Nikolai Tolstopyatov

Personal information
- Full name: Nikolai Valeriyevich Tolstopyatov
- Date of birth: 12 May 2002 (age 24)
- Place of birth: Zaozerne, Yevpatoria municipality, Crimea, Ukraine
- Height: 1.95 m (6 ft 5 in)
- Position: Defender

Youth career
- 0000–2017: DYuSSh Yevpatoria
- 2018–2021: Spartak Moscow

Senior career*
- Years: Team / Apps / (Gls)
- 2021–2024: Spartak Moscow / 0 / (0)
- 2021–2022: Spartak-2 Moscow / 18 / (0)
- 2022–2023: → KAMAZ Naberezhnye Chelny (loan) / 25 / (0)
- 2023: → Pari Nizhny Novgorod (loan) / 3 / (0)
- 2024: → Sokol Saratov (loan) / 5 / (0)
- 2024–2026: Neftekhimik Nizhnekamsk / 58 / (1)

= Nikolai Tolstopyatov =

Russian footballer

Nikolai Valeriyevich Tolstopyatov (Никола́й Вале́риевич Толстопя́тов; born 12 May 2002) is a Russian football player.

==Club career==
He made his debut in the Russian Football National League for Spartak-2 Moscow on 17 July 2021 in a game against Torpedo Moscow.

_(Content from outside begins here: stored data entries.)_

(** An entity carries a tier, and it is the lowest one. *)
Definition low_or_unknown_tier (td : TD) : Prop :=
  exists e, electoral_data td = Some e
            /\ (targeting_priority e = "LOW" \/ targeting_priority e = "TIER_4_LOW").

(** The holder flag is derived from the holding count. *)
Definition flag_derived (td : TD) : Prop :=
  landlord_status (properties td) = (0 <? property_count (properties td)).

(** An integrated landlord entity as the report expects it: a voting record
    with a numeric score and priority, and an electoral profile. *)
Definition scored (td : TD) : Prop :=
  (exists r s p, voting_record td = Some r
                 /\ hypocrisy_score r = Some s
                 /\ pressure_campaign_priority r = Some p)
  /\ (exists e, electoral_data td = Some e).

(** The report entry built for an entity: [{ ...td, combined_priority }]. *)
Definition target_of (td : TD) : Target :=
  mkTarget td match voting_record td with
              | Some r => combined_priority_of r
              | None => None
              end.

Definition tier_is (tier : string) (t : Target) : bool :=
  match electoral_data (target_td t) with
  | Some e => String.eqb (targeting_priority e) tier
  | None => false
  end.

(** The combined priority as a number (0 standing in for NaN). *)
Definition rank (t : Target) : Q :=
  match combined_priority t with
  | Some v => v
  | None => 0%Q
  end.

(** [a] may stand before [b]: its combined priority is not smaller. *)
Definition outranks (a b : Target) : Prop := (rank b <= rank a)%Q.

(** The entries whose combined priority equals [v]. *)
Definition ties (v : Q) (t : Target) : bool := Qeq_bool (rank t) v.

(** The score and the priority an entry was built from. *)
Definition scores_of (t : Target) : option (Z * Z) :=
  match voting_record (target_td t) with
  | Some r =>
      match hypocrisy_score r, pressure_campaign_priority r with
      | Some s, Some p => Some (s, p)
      | _, _ => None
      end
  | None => None
  end.

(** [a] may stand before [b] by the combined priority of exact arithmetic,
    as far as both have a score from 0 to 100 and a priority from 0 to 10. *)
Definition exactly_outranks (a b : Target) : Prop :=
  forall sa pa sb pb,
    scores_of a = Some (sa, pa) -> scores_of b = Some (sb, pb) ->
    in_score_range sa pa -> in_score_range sb pb ->
    (exact_blend sb pb <= exact_blend sa pa)%Q.

(** The computed blend of a score and a priority is within a hundredth of
    the exact one. *)
Definition blend_is_close (score priority : Z) : bool :=
  Qle_bool (double_blend score priority - exact_blend score priority) (1 # 100)
  && Qle_bool (exact_blend score priority - double_blend score priority) (1 # 100).

(** [l] lists entries of [tier] among [loaded], in non-increasing order of
    the computed combined priority and with entries of equal computed
    value in load order; for scores and priorities in range the order is
    also non-increasing in the exact combined priority. *)
Definition ranked_tier_list (tier : string) (loaded l : list Target) : Prop :=
  Forall (fun t => tier_is tier t = true /\ In t loaded) l
  /\ StronglySorted outranks l
  /\ StronglySorted exactly_outranks l
  /\ (forall v, exists rest,
         List.filter (ties v) (List.filter (tier_is tier) loaded)
         = (List.filter (ties v) l ++ rest)%list)
  /\ Forall (fun t =>
               exists r s p,
                 voting_record (target_td t) = Some r
                 /\ hypocrisy_score r = Some s
                 /\ pressure_campaign_priority r = Some p
                 /\ rank t = double_blend s p) l.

On 8 July 2022, Tolstopyatov joined KAMAZ Naberezhnye Chelny.

On 5 July 2023, Tolstopyatov moved on loan to Pari Nizhny Novgorod, with an option to buy. He made his Russian Premier League debut for Pari NN on 26 August 2023 against Rostov. On 5 February 2024, Tolstopyatov moved to Sokol Saratov.

On 24 June 2024, Tolstopyatov joined Neftekhimik Nizhnekamsk.